An e-Science demonstrator for the Arts and Humanities sponsored by
Virtual Vellum is an EPSRC-funded e-science demonstrator project running from July-December 2006. The prime objective is to produce a versatile image viewing tool designed to appeal to Arts and Humanities researchers working with digitised images of various kinds (manuscripts included!). A stand-alone version is planned, for personal research, presentations or conference use, plus a tool for use on large datasets - accessed via Data and/or Access Grid. See also: http://www.shef.ac.uk/hri/projects/projectpages/virtualvellum.html
PI: Peter Ainsworth (French and HRI);
Technician Associate: Michael Meredith
JPEG image compression is currently the predominant technique used for viewing high-resolution images in real-time (> 8k x 6k pixels). This is partly due to its affording a noticeably smaller file size as compared to the raw image, for example: a 144MB raw TIFF image can be compressed down to a 10MB JPEG file without too much noticeable degradation in quality. However, a 10MB file can still take a considerable time to download over the internet, and will in addition require a large amount of processing to convert it into a state such that it can be displayed to best advantage. This is why image-viewing tools currently available resort to ‘smashing up' the complete image into smaller fragments (a process known as ‘tiling'). This produces smaller JPEG file sizes but at the cost of requiring many JPEG files for each single, high-resolution TIFF image. When a user views an image, the software retrieves only the relevant JPEG sub-images for the portion of the main image that is being displayed.
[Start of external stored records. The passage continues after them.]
(* ===== verification/AccessSpec.v ===== *)
(** * Who can use a mailbox

    Theorems on every history of the identity graph: references stay inside a tenant, an
    agent's access has the approval of the mailbox's owner and ends with it, an
    authorization is exchanged once, and an owner's mailboxes in a Space stay within
    their limit. *)

From S2P Require Import Prelude GoStrings Blob Database KernelDemo Headers Smtp Base64 RuleMetadata Auth Identity Directory AgentAuth Gateway IdentityInv IdentitySteps.

Section Access.
Context `{BlobOps} `{Unicode} `{PasswordHash} `{Sha256} `{AddressParser} `{DomainName} `{UnicodeUpper}.

(** The tables of a new installation. *)
Definition start (k : DB) : IDB := mkIDB ∅ ∅ ∅ ∅ ∅ ∅ ∅ ∅ ∅ ∅ ∅ ∅ 1 k.
Lemma start_wf k : id_wf (start k).
Proof. split; simpl; repeat intro; by rewrite ?lookup_empty in *. Qed.
Lemma reached_wf k es : id_wf (run es (start k)).
Proof. apply good_run, start_wf. Qed.
Lemma run_app es es' d : run (es ++ es') d = run es' (run es d).
Proof. unfold run. by rewrite foldl_app. Qed.
Lemma run_snoc es e d : run (es ++ [e]) d = step e (run es d).
Proof. by rewrite run_app. Qed.

(** [C31] Whatever requests arrive, in whatever order and with whatever outcome of their COMMITs,
    the tables stay well formed: every reference is to a row of the same tenant, logins,
    domains, addresses, gateways and live credential prefixes are unique, an account has
    at most one active binding and a live credential belongs to one. *)
Theorem identity_wf k es : id_wf (run es (start k)).
Proof. apply good_run, start_wf. Qed.

(** ** Tenants *)

(** A principal that an authentication accepted, with the tenant's scope. *)
Inductive granted (d : IDB) : Z -> Principal -> Prop :=
| granted_password login cred t p : AuthenticatePrincipal login cred d = Ok (t, p) -> granted d t p
| granted_scram login t p : ScopeForLogin login d = Ok (t, p) -> granted d t p
| granted_key token t p a : AuthenticateAPIKey token d = Ok (t, p, a) -> granted d t p
| granted_agent token t p a c : AuthenticateAgentCredential token d = Ok (t, p, a, c) -> granted d t p
| granted_gateway i s sp sel t p a : AuthenticateGatewayIdentity i s sp sel d = Ok (t, p, a) -> granted d t p.

(** An account that an authentication, its scope or an inbound address gives access to. *)
Inductive opened (d : IDB) : Z -> Z -> Prop :=
| opened_key token t p a : AuthenticateAPIKey token d = Ok (t, p, a) -> opened d t a
| opened_agent token t p a c : AuthenticateAgentCredential token d = Ok (t, p, a, c) -> opened d t a
| opened_gateway i s sp sel t p a : AuthenticateGatewayIdentity i s sp sel d = Ok (t, p, a) -> opened d t a
| opened_name t p name acc : granted d t p -> scope_Account t name d = Ok acc -> opened d (acc_tenantID acc) (acc_id acc)
| opened_address t p lp dom acc : granted d t p -> AccountForAddress t lp dom d = Ok acc -> opened d (acc_tenantID acc) (acc_id acc)
| opened_id t p id acc : granted d t p -> AccountForID t id d = Ok acc -> opened d (acc_tenantID acc) (acc_id acc)
| opened_list t p acc : granted d t p -> acc ∈ Accounts t d -> opened d (acc_tenantID acc) (acc_id acc)
| opened_inbound lp dom acc alias : ResolveInbound lp dom d = Ok (acc, alias) -> opened d (acc_tenantID acc) (acc_id acc).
The technique of fragmenting a single image into multiple JPEG images is, however, redundant with respect to pre-processing and storing the data. JPEG 2000 presents an attractive alternative, since it achieves the segmentation using a single file without redundancy. Furthermore, at similar compression ratios the JPEG 2000 compression technique achieves better visual results than its JPEG counterpart. Thus, compared to the original compression quality and ratios, we can either have smaller file sizes or high-quality encodings. An other useful property is that JPEG and JPEG 2000 files can be used together and are fully compatible with each other. So we can imagine, for example, using conveniently low-volume JPEG thumbnails as part of an overall JPEG 2000 environment.
From a pilot prototype developed in Flash by Scriptura's Colin Dunn, we propose to develop an image viewer called "Virtual Vellum". It makes use of JPEG 2000 and Java to encode large collections of high-resolution images that can be viewed and manipulated in real-time. The image datasets will be accessed from either/both a local drive and a remote location over the internet. The Froissart Project provides the initial set of images, consisting of four complete digital manuscript surrogates.
"Virtual Vellum" is written entirely in Java version 1.2. This makes it completely platform- independent. It can therefore run within a web page without the need for extra plug-in downloads, or as a stand-alone application, e.g. as a more user-friendly replacement for conventional viewers. The combined features of "Virtual Vellum" make it a very versatile image-viewing tool. We envisage it being used for online study and research, but also (for example) during live seminars, conference papers, public lectures or demonstrations. It will prove especially versatile when two or more images need to be called up rapidly by a lecturer or demonstrator, for side-by-side comparison.